> _Problem requirements_: Among the entries below, find each line with "zpad" and show it.

[Saved entries]

(** * User flow analysis: session grouping, flow findings and anomaly signals

    A shallow embedding of [sources/user_flow_analyzer.py] (class
    [UserFlowAnalyzer]) and the properties of its analysis pipeline.

    Conventions of the embedding.
    - A Python [str] is a [string]; [str.lower] is modelled on ASCII letters.
    - A Python [dict] and a [Counter] keep their keys in insertion order and
      the code iterates over them, so they are association lists in
      insertion order.
    - A Python [set] has no specified iteration order: the order in which a
      set is iterated is an explicit argument of the functions that do so.
    - [float] arithmetic is modelled by exact rational arithmetic ([Q]);
      the rounding of floating-point operations is not modelled, and the
      [:.1f] formatting of a float is an explicit argument.
    - An uncaught exception is the result [None] of an [option]: a function
      that can raise returns an [option], and [None] is passed on by its
      callers as Python passes the exception on. *)

From Stdlib Require Import ZArith QArith List String Ascii Bool Lia.
From Stdlib Require Import Permutation Sorted DecimalString OrderedTypeEx.
Import ListNotations.
Open Scope string_scope.

(** ** Python string primitives *)

Module Py.

Definition lower_ascii (c : ascii) : ascii :=
  let n := nat_of_ascii c in
  if (65 <=? n)%nat && (n <=? 90)%nat then ascii_of_nat (n + 32) else c.

(** [s.lower()] *)
Fixpoint lower (s : string) : string :=
  match s with
  | EmptyString => EmptyString
  | String c s' => String (lower_ascii c) (lower s')
  end.

(** [s.startswith(p)] *)
Fixpoint startswith (p s : string) : bool :=
  match p, s with
  | EmptyString, _ => true
  | String _ _, EmptyString => false
  | String a p', String b s' => Ascii.eqb a b && startswith p' s'
  end.

(** [sub in s] *)
Fixpoint contains (sub s : string) : bool :=
  startswith sub s ||
  match s with
  | EmptyString => false
  | String _ s' => contains sub s'
  end.

(** [d.get(key, default)] on an optional field *)
Definition get {A} (field : option A) (default : A) : A :=
  match field with
  | Some v => v
  | None => default
  end.

(** [s.replace(a, b)] for a one-character [a] *)
Fixpoint replace (a : ascii) (b : string) (s : string) : string :=
  match s with
  | EmptyString => EmptyString
  | String c s' =>
      if Ascii.eqb c a then b ++ replace a b s' else String c (replace a b s')
  end.

(** [l.append(x)] *)
Definition append {A} (l : list A) (x : A) : list A := (l ++ [x])%list.

(** [sep.join(l)] *)
Fixpoint join (sep : string) (l : list string) : string :=
  match l with
  | [] => EmptyString
  | [x] => x
  | x :: rest => x ++ sep ++ join sep rest
  end.

End Py.

(** [sub] occurs in [s]: the meaning of Python's [sub in s]. *)
Definition occurs_in (sub s : string) : Prop :=
  exists pre post, s = pre ++ sub ++ post.

(** ** Events

    The value of an optional key of a record: the key is absent, it holds a
    string, or it holds another JSON value ([null], a number, a list, ...).
    Validation does not look at the optional keys, so all three reach the
    analyses. *)

Inductive Optional :=
| Absent
| Present (s : string)
| NonString.

(** [event.get(key, default)] where the code goes on with a string: [None]
    when the key holds a value that is not a string. *)
Definition get_str (field : Optional) (default : string) : option string :=
  match field with
  | Absent => Some default
  | Present s => Some s
  | NonString => None
  end.

(** [event.get(key, '').lower()]; [None] is the [AttributeError] raised by
    a value that is not a string, which has no [lower]. *)
Definition get_lower (field : Optional) : option string :=
  option_map Py.lower (get_str field "").

(** One validated record of the input.  The four required keys are always
    present after validation and hold strings; [css] and [text] are the
    optional keys. *)

Record Event := mkEvent {
  user_id : string;
  session_id : string;
  event_time : string;
  path : string;
  css : Optional;
  text : Optional
}.

(** ** Checkout detection ([_is_successful_checkout]) *)

Definition checkout_events_of (events : list Event) : list Event :=
  filter (fun event => path event =? "/checkout") events.

(** The second loop: the two [lower] calls, which raise on a value that is
    not a string, then [continue] on a failure indicator, [return True] on
    the success indicator, [return False] when the loop runs out. *)
Fixpoint check_checkout_events (checkout_events : list Event) : option bool :=
  match checkout_events with
  | [] => Some false
  | checkout_event :: rest =>
      match get_lower (css checkout_event),
            get_lower (text checkout_event) with
      | Some css, Some text =>
          if Py.contains "error" css || Py.contains "error" text then
            check_checkout_events rest
          else if Py.contains "cancel" css || Py.contains "cancel" text then
            check_checkout_events rest
          else if Py.contains "place order" text then Some true
          else check_checkout_events rest
      | _, _ => None
      end
  end.

Definition _is_successful_checkout (events : list Event) : option bool :=
  let checkout_events := checkout_events_of events in
  match checkout_events with
  | [] => Some false
  | _ :: _ => check_checkout_events checkout_events
  end.
(** An array is transparent: its lines are the lines of its items, in
    order, at the same indent; so flattening goes through concatenation,
    and an array inside an array prints what its items print in its place.
    An item that is a number, a boolean or [null] prints nothing. *)
Theorem arrays_are_transparent :
  (forall items indent,
     logContent (JArr items) indent = flat_map (fun item => logContent item indent) items)
  /\ (forall xs ys indent,
        logContent (JArr (xs ++ ys)) indent
        = logContent (JArr xs) indent ++ logContent (JArr ys) indent)
  /\ (forall xs inner ys indent,
        logContent (JArr (xs ++ JArr inner :: ys)) indent
        = logContent (JArr (xs ++ inner ++ ys)) indent)
  /\ (forall xs z b ys indent,
        logContent (JArr (xs ++ JNum z :: JBool b :: JNull :: ys)) indent
        = logContent (JArr (xs ++ ys)) indent).
Proof.
  assert (Hflat : forall items indent,
            logContent (JArr items) indent = flat_map (fun item => logContent item indent) items).
  { intros items indent. rewrite logContent_array. apply flat_map_ext.
    intros item. apply logItem_is_logContent. }
  assert (Happ : forall xs ys indent,
            logContent (JArr (xs ++ ys)) indent
            = logContent (JArr xs) indent ++ logContent (JArr ys) indent).
  { intros xs ys indent. now rewrite !Hflat, flat_map_app. }
  refine (conj Hflat (conj Happ (conj _ _))).
  - intros xs inner ys indent.
    change (JArr inner :: ys) with ([JArr inner] ++ ys).
    rewrite !Happ. f_equal. f_equal. rewrite (Hflat [JArr inner]). simpl. apply app_nil_r.
  - intros xs z b ys indent.
    change (JNum z :: JBool b :: JNull :: ys) with ([JNum z; JBool b; JNull] ++ ys).
    now rewrite !Happ.
Qed.
(** * WAL records processor: parsing, indexing and the multi-hop join

    A shallow embedding of [wal_records_processor.py]: the row model
    ([WALRow] and its four variants), the row parser ([WALRow.from_dict],
    [WALRow.transform_to_dict_if_json]), the index builder
    ([WalRecordsProcessor.load]) and the join engine
    ([WalRecordsProcessor.merge_insertable_rows]).

    Python objects are modelled by the inductive [value]; a Python exception
    is the [Raise] branch of [result]; a [dict] whose iteration order is never
    observed is a [gmap]. *)

From Stdlib Require Import ZArith Ascii String List.
From stdpp Require Import base option list gmap strings fin_maps.

Set Warnings "-register-all,-clear-no-such-hyp".

Local Open Scope string_scope.
Local Open Scope Z_scope.

(** ** Python values and exceptions *)

(** The values [json.load] produces.  A float is kept as the literal it was
    read from: no arithmetic is ever done on column values, and the number
    the literal denotes matters only where a float is a dict key (see
    [float_key]). *)
Inductive value : Type :=
| VNone
| VBool (b : bool)
| VInt (z : Z)
| VFloat (literal : string)
| VStr (s : string)
| VList (items : list value)
| VDict (members : list (string * value)).

(** The exceptions the modelled code can raise.  [MalformedRecordError] is
    the name the specification uses; no statement of the source raises it. *)
Inductive exn : Type :=
| JSONDecodeError
| TypeError
| ValueError
| RecursionError
| IndexError
| MalformedRecordError.

Inductive result (A : Type) : Type :=
| Ok (a : A)
| Raise (e : exn).
Arguments Ok {A} a.
Arguments Raise {A} e.

(** Sequencing: the first exception ends the computation. *)
#[global] Instance result_ret : MRet result := λ A a, Ok a.
#[global] Instance result_bind : MBind result := λ A B k r,
  match r with
  | Ok a => k a
  | Raise e => Raise e
  end.

Definition raises {A : Type} (r : result A) : Prop :=
  match r with Ok _ => False | Raise _ => True end.

(** [for x in xs: acc = f(acc, x)], stopping at the first exception. *)
Fixpoint for_each {S A : Type} (f : S → A → result S) (xs : list A) (s : S)
  : result S :=
  match xs with
  | [] => Ok s
  | x :: xs' => s' ← f s x; for_each f xs' s'
  end.

(** [[f(x) for x in xs]]. *)
Fixpoint list_comprehension {A B : Type} (f : A → result B) (xs : list A)
  : result (list B) :=
  match xs with
  | [] => Ok []
  | x :: xs' =>
      y ← f x; ys ← list_comprehension f xs'; Ok (y :: ys)
  end.

(** ** The interpreter

    Two settings of the running interpreter decide what [json.loads] does
    with a document that is well formed: the most digits [int] converts
    from text ([sys.get_int_max_str_digits()], 0 for no limit), and the
    number of containers that can be open inside one another when the
    decoder is called from [transform_to_dict_if_json], which is what the
    recursion limit leaves at that call. *)
Class Interpreter : Type := {
  int_max_str_digits : nat;
  max_nesting : nat
}.

(** ** [json.loads]

    The decoder of Python's standard library, for a [str] argument, as one
    pass over the characters: a scanner that hands each token it completes
    to a stack automaton, so that the first thing wrong with the document,
    in reading order, decides the exception.  A document that is not JSON is
    a [JSONDecodeError]; an integer literal with more digits than [int]
    converts is a [ValueError]; a container opened below [max_nesting] others
    is a [RecursionError].  A [str] is its UTF-8 bytes and a float is the
    literal it is written with. *)

Module Json.

Inductive token : Type :=
| TLBrace | TRBrace | TLBracket | TRBracket | TColon | TComma
| TString (s : string)
| TInt (z : Z)
| TFloat (literal : string)
| TTrue | TFalse | TNull.

(** One element of a string under construction: a byte of the input, or
    the code unit of a [\uXXXX] escape. *)
Inductive piece : Type :=
| Byte (c : ascii)
| Unit16 (n : N).

Inductive lex_state : Type :=
| LStart
| LString (acc : list piece)
| LEscape (acc : list piece)
| LUnicode (acc : list piece) (hex : list N)
| LNumber (acc : list ascii)
| LWord (acc : list ascii).

Definition code (c : ascii) : N := N_of_ascii c.

Definition is_ws (c : ascii) : bool :=
  let n := code c in
  ((n =? 32) || (n =? 9) || (n =? 10) || (n =? 13))%N.

Definition is_digit (c : ascii) : bool :=
  let n := code c in ((48 <=? n) && (n <=? 57))%N.

Definition is_letter (c : ascii) : bool :=
  let n := code c in
  (((65 <=? n) && (n <=? 90)) || ((97 <=? n) && (n <=? 122)))%N.

Definition is_numberish (c : ascii) : bool :=
  is_digit c ||
  match c with
  | "."%char | "e"%char | "E"%char | "+"%char | "-"%char => true
  | _ => false
  end.

Definition hex_digit (c : ascii) : option N :=
  let n := code c in
  if ((48 <=? n) && (n <=? 57))%N then Some (n - 48)%N
  else if ((97 <=? n) && (n <=? 102))%N then Some (n - 87)%N
  else if ((65 <=? n) && (n <=? 70))%N then Some (n - 55)%N
  else None.

Definition byte_of (n : N) : ascii := ascii_of_N n.

(** The double quote. *)
Definition quote : ascii := byte_of 34.

Definition is_quote (c : ascii) : bool := (code c =? 34)%N.

Definition utf8 (n : N) : list ascii :=
  (if n <? 128 then [byte_of n]
   else if n <? 2048 then
     [byte_of (192 + n / 64); byte_of (128 + n mod 64)]
   else if n <? 65536 then
     [byte_of (224 + n / 4096); byte_of (128 + (n / 64) mod 64);
      byte_of (128 + n mod 64)]
   else
     [byte_of (240 + n / 262144); byte_of (128 + (n / 4096) mod 64);
      byte_of (128 + (n / 64) mod 64); byte_of (128 + n mod 64)])%N.

(** The pieces of a string, in order, as bytes; an escaped high surrogate
    directly followed by an escaped low surrogate is one code point. *)
Fixpoint encode (ps : list piece) : list ascii :=
  match ps with
  | [] => []
  | Byte c :: ps' => c :: encode ps'
  | Unit16 hi :: ps' =>
      match ps' with
      | Unit16 lo :: ps'' =>
          if ((55296 <=? hi) && (hi <=? 56319) &&
              (56320 <=? lo) && (lo <=? 57343))%N
          then utf8 (65536 + (hi - 55296) * 1024 + (lo - 56320))%N
                 ++ encode ps''
          else utf8 hi ++ encode ps'
      | _ => utf8 hi ++ encode ps'
      end
  end.

Definition finish_string (acc : list piece) : token :=
  TString (string_of_list_ascii (encode (rev acc))).

Definition simple_escape (c : ascii) : option ascii :=
  if is_quote c then Some quote else
  match c with
  | "\"%char => Some "\"%char
  | "/"%char => Some "/"%char
  | "b"%char => Some (byte_of 8)
  | "f"%char => Some (byte_of 12)
  | "n"%char => Some (byte_of 10)
  | "r"%char => Some (byte_of 13)
  | "t"%char => Some (byte_of 9)
  | _ => None
  end.

Fixpoint skip_digits (cs : list ascii) : list ascii :=
  match cs with
  | c :: cs' => if is_digit c then skip_digits cs' else cs
  | [] => []
  end.

Definition digits1 (cs : list ascii) : option (list ascii) :=
  match cs with
  | c :: cs' => if is_digit c then Some (skip_digits cs') else None
  | [] => None
  end.

Definition unsigned (cs : list ascii) : list ascii :=
  match cs with "-"%char :: cs' => cs' | _ => cs end.

(** An optional minus sign, then a single zero or a digit other than zero
    followed by any digits: the input left after this integer part. *)
Definition int_part (cs : list ascii) : option (list ascii) :=
  match unsigned cs with
  | "0"%char :: cs' => Some cs'
  | c :: cs' => if is_digit c then Some (skip_digits cs') else None
  | [] => None
  end.

(** The optional fraction, a dot and at least one digit: whether it is
    there, and the input left after it. *)
Definition frac_part (cs : list ascii) : bool * list ascii :=
  match cs with
  | "."%char :: cs' =>
      match digits1 cs' with Some r => (true, r) | None => (false, cs) end
  | _ => (false, cs)
  end.

(** The optional exponent: [e] or [E], an optional sign, at least one
    digit. *)
Definition exp_part (cs : list ascii) : bool * list ascii :=
  match cs with
  | "e"%char :: cs' | "E"%char :: cs' =>
      let body :=
        match cs' with
        | "+"%char :: r | "-"%char :: r => r
        | _ => cs'
        end in
      match digits1 body with Some r => (true, r) | None => (false, cs) end
  | _ => (false, cs)
  end.

Fixpoint nat_of_digits (cs : list ascii) (acc : Z) : Z :=
  match cs with
  | c :: cs' => nat_of_digits cs' (10 * acc + Z.of_N (code c - 48))
  | [] => acc
  end.

Definition int_of (cs : list ascii) : Z :=
  match cs with
  | "-"%char :: cs' => - nat_of_digits cs' 0
  | _ => nat_of_digits cs 0
  end.

(** [int(text)] refuses a text of more than [int_max_str_digits] digits,
    the sign not counted; no text of 640 digits or fewer is refused, and a
    limit of 0 refuses none. *)
Definition int_refuses `{Interpreter} (digits : nat) : bool :=
  ((640 <? digits) && (0 <? int_max_str_digits)
   && (int_max_str_digits <? digits))%nat.

(** A lexeme as a number.  What counts is the longest head of it that is a
    number: the integer part, an optional fraction and an optional
    exponent.  With a fraction or an exponent the number is a float;
    otherwise it is converted by [int], which can refuse it.  Characters
    left after the number are characters no token can start with at that
    place. *)
Definition finish_number `{Interpreter} (acc : list ascii) : result token :=
  let cs := rev acc in
  match int_part cs with
  | None => Raise JSONDecodeError
  | Some r1 =>
      let '(f, r2) := frac_part r1 in
      let '(e, r3) := exp_part r2 in
      if f || e then
        match r3 with
        | [] => Ok (TFloat (string_of_list_ascii cs))
        | _ :: _ => Raise JSONDecodeError
        end
      else if int_refuses (length (unsigned cs) - length r1) then
        Raise ValueError
      else
        match r3 with
        | [] => Ok (TInt (int_of cs))
        | _ :: _ => Raise JSONDecodeError
        end
  end.

Definition finish_word (acc : list ascii) : result token :=
  let w := string_of_list_ascii (rev acc) in
  if String.eqb w "true" then Ok TTrue
  else if String.eqb w "false" then Ok TFalse
  else if String.eqb w "null" then Ok TNull
  else if String.eqb w "NaN" then Ok (TFloat "NaN")
  else if String.eqb w "Infinity" then Ok (TFloat "Infinity")
  else if String.eqb w "-Infinity" then Ok (TFloat "-Infinity")
  else Raise JSONDecodeError.

Definition punctuation (c : ascii) : option token :=
  match c with
  | "{"%char => Some TLBrace
  | "}"%char => Some TRBrace
  | "["%char => Some TLBracket
  | "]"%char => Some TRBracket
  | ":"%char => Some TColon
  | ","%char => Some TComma
  | _ => None
  end.
Lemma deliver_close_cleans_witness :
  (EvClose (JNum 0) ∈ [EvStdout "1"; EvClose (JNum 0)] ∧
   deliver [EvStdout "1"; EvClose (JNum 0)] ruby_run
       (run_project_handler host ruby_project pristine).2
     = (inr {| tempDir := "/tmp/vipuproject-Ab12Cd"; image := "node:18";
               stdout := "1"; stderr := ""; timer := false |},
        (deliver [EvStdout "1"; EvClose (JNum 0)] ruby_run
           (run_project_handler host ruby_project pristine).2).2)) ∧
  tempDir ruby_run ∉
    dirs (deliver [EvStdout "1"; EvClose (JNum 0)] ruby_run
            (run_project_handler host ruby_project pristine).2).2.
Proof.
  assert (EvClose (JNum 0) ∈ [EvStdout "1"; EvClose (JNum 0)]) as Hin
    by apply list_elem_of_further, list_elem_of_here.
  split; [split; [exact Hin|reflexivity]|].
  apply (deliver_close_cleans [EvStdout "1"; EvClose (JNum 0)] (JNum 0)
           ruby_run (run_project_handler host ruby_project pristine).2
           {| tempDir := "/tmp/vipuproject-Ab12Cd"; image := "node:18";
              stdout := "1"; stderr := ""; timer := false |});
    [exact Hin|reflexivity].
Defined.
(** * fixture-updater: shifting the UTC timestamps of a Django fixture

    A shallow embedding of [fixture-updater.py] and the properties its
    specification states about it.

    Modelling conventions.
    - A Python [str] is a [string]; its characters are the code points
      below 256.  On these, the regular-expression class [\d] is exactly
      the ASCII digits.
    - An aware [datetime] whose [tzinfo] is [UTC] is a record of its
      calendar fields, as CPython stores it; a [timedelta] is its total
      number of microseconds.
    - The value returned by [json.loads] is a tree without sharing, so a
      container object is identified by its path from [self.data].
    - A [dict] is the list of its entries in insertion order; the keys of
      a [dict] that [json.loads] returns are distinct, which the properties
      about whole runs assume as [distinct_keys].
    - A method of [FixtureUpdater] is a function from the object's state to
      an outcome (a value or a raised exception) and the state it leaves.
    - What the program takes from its environment is an argument of the
      model: the parsed fixture, the reading of [datetime.now(UTC)], the
      elapsed time, and [pad_year], whether the C library's [strftime]
      zero-pads [%Y] to four digits. *)

From Stdlib Require Import ZArith List String Ascii Bool Lia DecimalString.
Import ListNotations.

Local Open Scope string_scope.
Local Open Scope Z_scope.

(* ================================================================== *)
(** * Exceptions and outcomes *)

Inductive exn : Type :=
| ValueError
| OverflowError
| KeyError
| IndexError
| TypeError (msg : string)
| RuntimeError (msg : string)
| ArgumentTypeError (msg : string).

Inductive result (A : Type) : Type :=
| Ok (a : A)
| Raise (e : exn).

Arguments Ok {A} a.
Arguments Raise {A} e.

Definition rbind {A B : Type} (r : result A) (k : A -> result B) : result B :=
  match r with
  | Ok a => k a
  | Raise e => Raise e
  end.

Notation "'let?' x ':=' r 'in' k" := (rbind r (fun x => k))
  (at level 10, x pattern, r at level 100, k at level 200).

Definition obind {A B : Type} (o : option A) (k : A -> option B) : option B :=
  match o with
  | Some a => k a
  | None => None
  end.

Notation "'let*' x ':=' o 'in' k" := (obind o (fun x => k))
  (at level 10, x pattern, o at level 100, k at level 200).

(* ================================================================== *)
(** * Strings of decimal digits *)

Module PyStr.

Definition code (c : ascii) : Z := Z.of_N (N_of_ascii c).

(** [\d] on code points below 256. *)
Definition is_digit (c : ascii) : bool := (48 <=? code c) && (code c <=? 57).

Definition digit_val (c : ascii) : Z := code c - 48.

Definition digit_char (d : Z) : ascii := ascii_of_N (Z.to_N (48 + d)).

Fixpoint all_digits (s : string) : bool :=
  match s with
  | EmptyString => true
  | String c r => is_digit c && all_digits r
  end.

(** [int(s)] for a string of ASCII digits. *)
Fixpoint int_acc (acc : Z) (s : string) : Z :=
  match s with
  | EmptyString => acc
  | String c r => int_acc (acc * 10 + digit_val c) r
  end.

Definition int_of_digits (s : string) : Z := int_acc 0 s.

(** ["%0<w>d" % n] for [0 <= n < 10 ^ w]: the [w] low decimal digits of
    [n], most significant first. *)
Fixpoint zpad (w : nat) (n : Z) : string :=
  match w with
  | O => EmptyString
  | S w' => String (digit_char ((n / 10 ^ Z.of_nat w') mod 10)) (zpad w' n)
  end.

(** [s[:n]]. *)
Fixpoint take (n : nat) (s : string) : string :=
  match n, s with
  | S n', String c r => String c (take n' r)
  | _, _ => EmptyString
  end.

Definition len (s : string) : nat := String.length s.

End PyStr.

(* ================================================================== *)
(** * The proleptic Gregorian calendar of the [datetime] module *)

Module Calendar.

(** The helpers of the standard library's [datetime] module, under the
    names it gives them: [_is_leap], [_days_before_year], [_DAYS_IN_MONTH],
    [_DAYS_BEFORE_MONTH], [_days_in_month], [_days_before_month],
    [_ymd2ord] and [_ord2ymd]. *)

Definition MINYEAR : Z := 1.
Definition MAXYEAR : Z := 9999.
Definition MAXORDINAL : Z := 3652059.

Definition is_leap (year : Z) : bool :=
  (year mod 4 =? 0) && (negb (year mod 100 =? 0) || (year mod 400 =? 0)).

Definition days_before_year (year : Z) : Z :=
  let y := year - 1 in
  y * 365 + y / 4 - y / 100 + y / 400.

Definition DAYS_IN_MONTH (month : Z) : Z :=
  match month with
  | 1 => 31 | 2 => 28 | 3 => 31 | 4 => 30 | 5 => 31 | 6 => 30
  | 7 => 31 | 8 => 31 | 9 => 30 | 10 => 31 | 11 => 30 | 12 => 31
  | _ => -1
  end.

Definition DAYS_BEFORE_MONTH (month : Z) : Z :=
  match month with
  | 1 => 0 | 2 => 31 | 3 => 59 | 4 => 90 | 5 => 120 | 6 => 151
  | 7 => 181 | 8 => 212 | 9 => 243 | 10 => 273 | 11 => 304 | 12 => 334
  | _ => -1
  end.

(** A boolean used as a number. *)
Definition b2z (b : bool) : Z := if b then 1 else 0.

(** The days in a month, and the days before it, of a leap or common
    year. *)
Definition dim_of (leap : bool) (month : Z) : Z :=
  if (month =? 2) && leap then 29 else DAYS_IN_MONTH month.

Definition dbm_of (leap : bool) (month : Z) : Z :=
  DAYS_BEFORE_MONTH month + b2z ((month >? 2) && leap).

Definition days_in_month (year month : Z) : Z := dim_of (is_leap year) month.

Definition days_before_month (year month : Z) : Z := dbm_of (is_leap year) month.

Definition ymd2ord (year month day : Z) : Z :=
  days_before_year year + days_before_month year month + day.

(** The end of [_ord2ymd]: month and day from the zero-based day of the
    year [n]. *)
Definition ord2md (leapyear : bool) (n : Z) : Z * Z :=
  let month := Z.shiftr (n + 50) 5 in
  let preceding := dbm_of leapyear month in
  if preceding >? n then
    let month := month - 1 in
    let preceding := preceding - dim_of leapyear month in
    (month, n - preceding + 1)
  else (month, n - preceding + 1).

Definition ord2ymd (n : Z) : Z * Z * Z :=
  let n := n - 1 in
  let n400 := n / 146097 in
  let n := n mod 146097 in
  let year := n400 * 400 + 1 in
  let n100 := n / 36524 in
  let n := n mod 36524 in
  let n4 := n / 1461 in
  let n := n mod 1461 in
  let n1 := n / 365 in
  let n := n mod 365 in
  let year := year + n100 * 100 + n4 * 4 + n1 in
  if (n1 =? 4) || (n100 =? 4) then (year - 1, 12, 31)
  else
    let leapyear := (n1 =? 3) && (negb (n4 =? 24) || (n100 =? 3)) in
    let '(month, day) := ord2md leapyear n in
    (year, month, day).

(** The range checks of the [date] constructor. *)
Definition valid_date (year month day : Z) : bool :=
  (MINYEAR <=? year) && (year <=? MAXYEAR)
  && (1 <=? month) && (month <=? 12)
  && (1 <=? day) && (day <=? days_in_month year month).

(** Lexicographic order on year, month, day. *)
Definition ymd_lt (a b : Z * Z * Z) : Prop :=
  let '(y, m, d) := a in
  let '(y', m', d') := b in
  y < y' \/ (y = y' /\ (m < m' \/ (m = m' /\ d < d'))).

(** [ord2md] gives a month, a day of that month, and the day of the year
    it started from. *)
Definition ord2md_ok (leap : bool) (n : Z) : bool :=
  let '(m, d) := ord2md leap n in
  (1 <=? m) && (m <=? 12) && (1 <=? d) && (d <=? dim_of leap m)
  && (dbm_of leap m + d =? n + 1).

End Calendar.

(* ================================================================== *)
(** * Aware UTC [datetime] values and [timedelta] *)

Module Datetime.
Import Calendar.

(** A [datetime] whose [tzinfo] is [timezone.utc]. *)
Record datetime : Type := mkdt {
  year : Z;
  month : Z;
  day : Z;
  hour : Z;
  minute : Z;
  second : Z;
  microsecond : Z
}.

(** A [timedelta], as its total number of microseconds. *)
Definition timedelta : Type := Z.

(** The range checks of the [datetime] constructor; every [datetime]
    object satisfies them. *)
Definition valid (t : datetime) : bool :=
  valid_date (year t) (month t) (day t)
  && (0 <=? hour t) && (hour t <=? 23)
  && (0 <=? minute t) && (minute t <=? 59)
  && (0 <=? second t) && (second t <=? 59)
  && (0 <=? microsecond t) && (microsecond t <=? 999999).

(** [datetime(year, month, day, hour, minute, second, microsecond,
    tzinfo=UTC)]. *)
Definition make (y m d hh mm ss us : Z) : result datetime :=
  let t := mkdt y m d hh mm ss us in
  if valid t then Ok t else Raise ValueError.

Definition toordinal (t : datetime) : Z := ymd2ord (year t) (month t) (day t).

Definition US_PER_DAY : Z := 86400000000.

(** The microseconds since midnight. *)
Definition time_of_day (t : datetime) : Z :=
  (hour t * 3600 + minute t * 60 + second t) * 1000000 + microsecond t.

(** The instant, in microseconds; day 1 is 0001-01-01. *)
Definition to_micros (t : datetime) : Z :=
  toordinal t * US_PER_DAY + time_of_day t.

(** [a - b] for two aware datetimes with the same [tzinfo]. *)
Definition dt_sub (a b : datetime) : timedelta := to_micros a - to_micros b.

(** [t + delta]: the sum is normalised to days, seconds and microseconds
    and must fall on an ordinal of the supported years. *)
Definition dt_add (t : datetime) (delta : timedelta) : result datetime :=
  let total := to_micros t + delta in
  let days := total / US_PER_DAY in
  let rem := total mod US_PER_DAY in
  if (0 <? days) && (days <=? MAXORDINAL) then
    let '(y, m, d) := ord2ymd days in
    let secs := rem / 1000000 in
    let us := rem mod 1000000 in
    let hh := secs / 3600 in
    let rem60 := secs mod 3600 in
    Ok (mkdt y m d hh (rem60 / 60) (rem60 mod 60) us)
  else Raise OverflowError.

(** The first comparison that is not [Eq]. *)
Definition lex (c1 c2 : comparison) : comparison :=
  match c1 with
  | Eq => c2
  | _ => c1
  end.

(** Comparison of two datetimes with the same [tzinfo]: field by field. *)
Definition dt_cmp (a b : datetime) : comparison :=
  lex (year a ?= year b)
  (lex (month a ?= month b)
  (lex (day a ?= day b)
  (lex (hour a ?= hour b)
  (lex (minute a ?= minute b)
  (lex (second a ?= second b)
       (microsecond a ?= microsecond b)))))).

(** [a > b] *)
Definition dt_gt (a b : datetime) : bool :=
  match dt_cmp a b with
  | Gt => true
  | _ => false
  end.

(** The midnight that begins the date of [t]. *)
Definition midnight (t : datetime) : datetime :=
  mkdt (year t) (month t) (day t) 0 0 0 0.

End Datetime.

(* ================================================================== *)
(** * The two compiled patterns *)

Module Re.
Import PyStr.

> _Answer section_:
Fixpoint zpad (w : nat) (n : Z) : string :=
  | S w' => String (digit_char ((n / 10 ^ Z.of_nat w') mod 10)) (zpad w' n)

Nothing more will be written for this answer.